Records for this task
(* ===== verification/Prelude.v ===== *)
(** * Verification of the [ele_ds] firmware (root file)

    [ele_ds] is the firmware of a small e-paper desk clock: an STM32F4 with RT-Thread, a 2.7 inch
    e-paper panel driven through LVGL, a serial flash with a file system, sensors, a real-time
    clock, buttons, a buzzer, and a connection to a server that sends configuration, weather,
    memos and update archives.  This library models the firmware's own code under
    [src/applications] and [src/components], and the parts of RT-Thread, cJSON and the buzzer
    package that its behaviour rests on, and proves what that code does: mostly that it is
    right, and where it is not, exactly how.

    ** The parts and their files

    - [Prelude]: faults and results ([res]), the state monad [M] with its loops and its logic
      ([wp], [wlp]), integers of [w] bits, arrays ([aget], [aset], [blit], [slice]), C strings,
      RT-Thread's result codes; tactics and hint databases.
    - [Mem], [Heap]: [mem.c] and the memory calls of [kservice.c]: the allocator on the bytes of
      its pool ([Mem]), and what its users rely on ([Heap]).
    - [Timer]: [timer.c] and the tick of [clock.c].
    - [Sched], [Ipc]: [scheduler_up.c], [scheduler_comm.c], [thread.c] and the semaphores and
      mutexes of [ipc.c], as a machine whose steps are calls and interrupts; [Calm], [Inherit],
      [Kernel], [Mutexes]: what its parts keep; [Runs], [Ledger], [Faults]: what holds in every
      run, and the runs that go wrong.
    - [Sfud], [Norflash]: the flash driver [sfud.c] and [sfud_sfdp.c] with the block device
      [spi_flash_sfud.c]: the code ([Sfud]), and the store that it makes of a chip ([Norflash]).
    - [Posix]: the file calls [open] .. [mkdir] over a store of files, directories and
      descriptors.
    - [Float]: binary32 and binary64 over the Standard Library's [SpecFloat], [sprintf] of
      integers and floats, [strtod].
    - [Weather]: [weather.c], the code table, and the icon choice of [lv_port_indev.c].
    - [Json]: [cJSON.c]: trees, [cJSON_Parse], [cJSON_Print].
    - [DfsCfg]: [dfscfg.c]: the configuration record, its JSON in both directions, its file.
    - [Common]: [common.c]: CRC-32, CRC of a file, JSON detection, recursive [mkdir].
    - [RingBuffer]: [ringbuffer.c] of RT-Thread.
    - [Client]: [client.c]: the receive state machine of the server connection, its threads.
    - [Microtar], [Untar]: [microtar.c] and [untar] of [common.c].
    - [Paint], [PaintDraw]: [GUI_Paint.c]: frame buffer, addressing, shapes, characters.
    - [Epd]: [EPD_2in7_V2.c] and [DEV_Config.c]: the commands to the panel, as a trace of pins
      and bytes.
    - [Display]: [lv_port_disp.c]: the flush callback, over [Paint] and [Epd].
    - [Device], [Gzp], [Sensors]: [core/device.c], the driver [gzp6816d_driver.c], the framework
      [sensor/v1/sensor.c], and over them [ele_ds.c] and the main loop of [main.c].
    - [Pm]: [pm.c] of RT-Thread and [ele_ds_pm.c].
    - [Ctime], [Rtc], [Alarm], [Beep]: [ctime.c], [rtc.c] with [drv_rtc.c], [alarm.c] with
      [ele_ds_alarm.c] and the sampling alarm of [ele_ds_pm.c], [beep.c].
    - [Btn], [Ui]: [btn.c] and the main page of [lv_port_indev.c].

    A definition has the name of the C function, type or constant it translates where that is
    possible; a part of a function that is a definition of its own (a loop, a branch) says so
    in its comment.  A function that changes memory is a computation in [M] over a record of
    the variables it can reach; a function that only computes is in [res].  An array keeps its
    size, so that an access outside is a [fault] and not a default; so are a null pointer, a
    failed assertion, and a call of a library function outside its documented domain.
    Integers are [Z], wrapped where C wraps ([u8] .. [u32], [i8] .. [i32]).

    ** How the parts interact

    The server's bytes go from [Client] through [RingBuffer] into the configuration
    ([DfsCfg], over [Json] and [Posix]) and into an update archive that [Untar] unpacks (over
    [Microtar] and [Posix]) after a check by [Common].  The page of [Ui] shows the configuration
    of [DfsCfg] with the icons of [Weather], the values of [Sensors] and the time of [Rtc]
    through [Ctime]; LVGL hands pictures to [Display], which draws them with [Paint] and sends
    them with [Epd].  [Sensors] runs [Gzp] behind [Device].  [Alarm] runs over [Rtc] and [Ctime]
    and rings through [Beep]; [Pm] sends the processor to sleep between samples.

    The interfaces are arguments: the drivers of [Device] and [Sensors] are records of operations
    ([rt_device_ops], [rt_sensor_ops]) and the theorems of [Device] hold for every driver; the
    callbacks of [Alarm] and [Timer] are a function into their monad; hardware is a record of what
    it answers ([i2c], [pass_env], the schedule of the busy pin).  The flash chip is a class,
    [NorFlash], of the promises of its data sheet: the theorems of [Norflash] are proved against
    it, and the two chips at the end of the file (64 KiB and 32 MiB) are instances.

    ** What the theorems show

    - Data: cJSON's printer and parser are inverse and the parser is total; the configuration
      survives its JSON, but the file the program writes cannot be read back; tar headers and
      archives round-trip; CRC-32 equals the bitwise reference; a file's CRC is its contents'.
    - Containers: the ring buffer refines a bounded queue for every sequence of calls, from eight
      bytes on; a smaller pool is overrun.
    - Memory: in every heap that legal calls reach, the block headers on the bytes of the pool
      are a partition, the allocator refines a map from addresses to blocks, gives out the first
      free block that fits and loses nothing; a double release is caught, and the sizes whose
      rounding wraps are characterised.
    - Timers: the service refines a queue of timers with remaining ticks, whatever the 32-bit
      clock; each timer rings exactly when it should; the period 0 hangs the tick interrupt.
    - Threads: every sequence of calls and interrupts that keeps to a lock order runs without a
      fault, always in the most urgent ready thread; mutexes exclude, by the results of the calls
      alone; a chain of waiting threads ends at one that is at least as urgent; no wake-up is
      lost.  A thread that ends keeps its mutexes for ever, and a borrowed priority can outlive the
      loan; the other ways to lose a mutex are evaluated.
    - Flash: the probe finds every chip that describes itself and is programmed by pages, and from
      then on the block device is an array of sectors for every sequence of calls; the bus is
      given back after every call on every chip; byte-programmed chips are never written and
      ranges that wrap are accepted.
    - Protocol: the receive machine ends on every input and stores a complete update exactly; the
      inputs that break it (stale bytes, an unannounced length) are characterised.
    - Archives: extraction writes exactly the archive's files and makes exactly the directories
      they need; the sizes on which it stops
      advancing or spins for ever are characterised.
    - Pixels: addressing is right in every rotation, mirroring and scale; shapes stay in the
      buffer; a flush shows LVGL's picture on the panel; the driver sends the documented frames.
    - Time: [gmtime_r] agrees with a count of days, [mktime] and [localtime_r] are inverse, the
      clock chip keeps what it is given, and the time set by the user is the time the page
      shows; the carries that [timegm] gets wrong are characterised.
    - Alarms and power: an update rings the daily alarms that are due and arms the next one (but
      one that is due this very second can be lost), the one-shot
      alarm of the sampling rings once; every reachable state of the power manager is safe and
      sleeps in the mode the requests ask for; the wake-up from deep sleep needs two interrupts.
    - Devices: the table of devices is consistent in every reachable state; the main loop runs
      for ever whatever the sensors do, leaves the pressure sensor closed after every pass, and
      stores a measurement for a command that was refused.
    - Errors: each theorem about wrong behaviour is listed as a finding with its source line.

    ** Bounds and fuel

    Loops over data are structural.  The loops of C that are not are given fuel: [year_loop] the
    quotient of the days by 365 (a year has at least 365), [mday_loop] twice the number of days,
    [reverse_loop] the length, [parse_value] the length of the text (every step consumes a
    byte, [json_parse_total]), [parse_loop] the bytes left ([parse_recv_terminates]), [line_loop]
    the sum of the two sides, [wakeup_loop] the length of the list, the searches of [Mem] the
    size of the heap, [update_loop] of the mutexes 34 turns for every thread and mutex and
    [resume_loop] and [wake_loop] the length of the list ([kernel_runs]), the loops of [sfud_erase] and [sfud_write] one turn more than the size
    (each makes it smaller, [norflash_refines]); the turns of [rt_timer_check] are bounded by an argument that the theorems
    ask to exceed the number of running timers; the fuel of [untar_loop] is an
    argument, and [untar_extracts] says how much is enough.  Running out of it is the fault [Spin]; the theorems show that it does not
    happen, or that the C loop does not end either ([untar_spins], [busy_never_released]).
    Time is bounded by the 32 bits of the days in [gmtime_r] and by the years 2000 to 2099 that
    the clock chip's registers can hold.

    ** Not modelled

    LVGL, the font tables, the vendor's hardware abstraction and the rest of the RT-Thread
    kernel are third-party; what the firmware needs of them is an argument or a stand-in that
    says so. Of the kernel that is: signals, the mailboxes, events and message queues, which
    the firmware does not use itself, the idle thread and the port. In [Ipc] an interrupt comes
    between the calls and their parts, not inside of them, the timer of a thread is one that
    rings at any time (the [Timer] service is not run below it), and to detach and delete are
    outside of the theorems on all runs. The heap, the timers and the flash are modelled
    for one caller at a time: of their locks, only the depth of the flash's. The components
    above them do not run over [Mem]: allocation is in their models a step that succeeds, or an
    argument. Packages that the build names but the repository does not contain (the button
    scanner, the temperature sensor, the AT device, LVGL's port of the file system) cannot be
    read and are arguments. The threads of the firmware are modelled where their interleaving
    matters ([Client], [Beep], [Alarm]) as sequences of steps of their own, not as threads of
    [Ipc]; [devices_init], which calls the components one after the other, the dump commands,
    which only print, and the layout and style calls of the page are left out, as is the
    wireless module behind its AT device. What is left of the firmware's own code calls the
    modelled parts in turn, or prints. *)

From Stdlib Require Export ZArith Lia.
From stdpp Require Export base tactics option sets list numbers strings pretty.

Task prompt
Going through the material above, how many lines contain the word "Display"? Write only the number.

Written solution
2